赤ちゃんの首が曲がっているのは、どうしたことでしょう?

小児スクイントは.幼児や小児によく見られる変形です。 ほとんどが生理的なもので.多くの子どもは1歳までに徐々に改善します。 しかし.病的なスクイントの場合もあります。 生理的なスクインツでは.曲がった首が片側に固定されていないことが多く.つまり.子供は首を両側に傾けることができますが.ほとんどの場合.片側にしか傾きません。 これは小さな赤ちゃんによく見られ.頭と首の姿勢を制御する首の筋肉の力が弱いことと.この発達段階では赤ちゃんを固定した状態で抱っこすることが関係しています。 ほとんどの場合.子供の成長や抱き方の癖が変わるとともに治癒していきます。 乳児期の病的スクインツの一般的な症状としては.首のしこり.顔の片側が大きくもう片側が小さいという顔の非対称性.頭が片側に固定される.ひどい場合には口や目が傾き.耳が高くなったり低くなったりすることなどがあります。 これらの症状は持続してどんどん悪化し.放置すると学童期の肩高・肩低.背骨の湾曲.斜視による二次的な視覚疲労などを引き起こします。 病的なスクインツの中で最も多いのが骨髄性近視です。 しかし.それ以外の原因もありますので.専門病院での検査と鑑別診断が必要です。1.斜視 斜視の患者さんは.首の傾きで視力を調整しますが.これがスクインツとして現れることもあります。 2.骨性斜頸 アトランド軸亜脱臼.頸椎半月体.側弯症などの頸椎の異常も首の曲がりとして現れることがあり.X線検査で確定診断が可能です。 3.首の炎症 首に炎症があると.首が曲がってしまうことがあり.通常.首のリンパ節の腫れや首の局所の圧迫痛を伴います。 4.両耳の聴力非対称性 先天的な要因で両耳の聴力非対称性があり.聴力の良いほうの耳を使うことに慣れることで.首が曲がって見えることがあります。 5.その他.頭蓋内腫瘍や胃食道逆流なども首が曲がっている原因になることがあります。 診断の確定にはMRIや胃カメラなどの特殊な検査が必要です。 では.スクインツの治療目標はどうすればよいのでしょうか。 診断が生理学的なスクインツであれば.食習慣を変え.姿勢療法を取り入れるだけです。つまり.親が子供と一緒に食事や睡眠をとるときに.子供との位置関係を調整します。
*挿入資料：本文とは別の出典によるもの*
(** * PodcastDashboardLocal: a shallow embedding of the chart pipeline

    The four scripts of the repository are embedded as Rocq functions:

    - [scrape_apple_top100.py] and [scrape_spotify_top100.py]: the chart
      fetchers and the chart store writer;
    - [update_podcast_details.py]: the title resolver, the detail fetcher and
      the detail store writer;
    - [update_gsheet.py]: the spreadsheet publisher.

    Conventions of the embedding.

    - A decoded JSON document, and every Python value that flows through the
      scripts, is a [pyval].  Python dictionaries are association lists in
      insertion order.  JSON numbers are integers; numbers with a fraction
      are outside the model.
    - Python exceptions are values of [exn]; code that may raise returns a
      [result], and every [try]/[except] of the source is written out as a
      handler that matches on the class of the exception, clause by clause.
    - The outside world is an explicit input: an [http_outcome] for each
      request, the answers of pandas and of the spreadsheet service for each
      tab, and an oracle that tells which statements fail because of the
      database file.  The date of the day is an argument.  [time.sleep] and
      the log lines that no statement below reads are left out.
    - Strings are byte strings; [strip], [lower] and [int] act on ASCII as
      Python's do on those code points.  Text that has no UTF-8 encoding (a
      lone surrogate) is outside the model.
    - [difflib.SequenceMatcher(None, a, b).ratio()] is a parameter [ratio]
      valued in the rationals: the resolver only compares ratios with each
      other and with the threshold.  [sequence_matcher_ratio] is an instance,
      the score of difflib on strings shorter than 200 characters.
    - The SQLite file is modelled by its four tables and the constraints of
      their [CREATE TABLE] statements; see the section on the relational
      store for what is left out.

    The definitions come first, in the order of the scripts; the properties
    follow, component by component. *)

From Stdlib Require Import String Ascii ZArith QArith Lia Bool.
From stdpp Require Import gmap strings list fin_maps.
例えば.子供が右側の筋緊張性スクインツの場合.食事や睡眠のときに子供を親の左側に.その逆の場合は子供を親の左側に配置する必要があります。 生理的骨髄膜小胞のほとんどの症例は.子供の成長とともに治癒していきます。 骨髄膜小胞と診断された子どもは早期発見.早期治療が有効で.半数以上は保存的に治すことができ.手術の必要はない。 半数以上は手術をせずに保存的に治すことができます。 1.操作療法 新生児が筋緊張性斜視と診断された後.受動的牽引法を用いて.頭を適度に健側に1日数回.1回につき10-15回引っ張ります。 睡眠時の固定には砂枕を使用します。 成長するにつれて.操作の強さが増し.後頭部を健側に.下顎を患側に回転させ.一日に数回行うと.ほとんどの人が満足のいく結果を得ることができます。 2.外科的治療 保存的治療の後.頸部偏位がひどく.胸鎖乳突筋の拘縮がある2歳前後の子供に適しています。 通常.鎖骨近位部を横方向に切開し.2~4歳の軽症例では.胸鎖乳突筋の鎖骨頭.胸骨頭のみを切断し.術後はネックブレースで過矯正の状態を維持します。 4歳以上で重度の斜頸の場合は.上下の胸鎖乳突筋を切断・解放し.術後に装具を装着して変形を矯正することも可能です。 しかし.顔面の非対称性を合わせると.手術後に完全に正常化できない場合があります。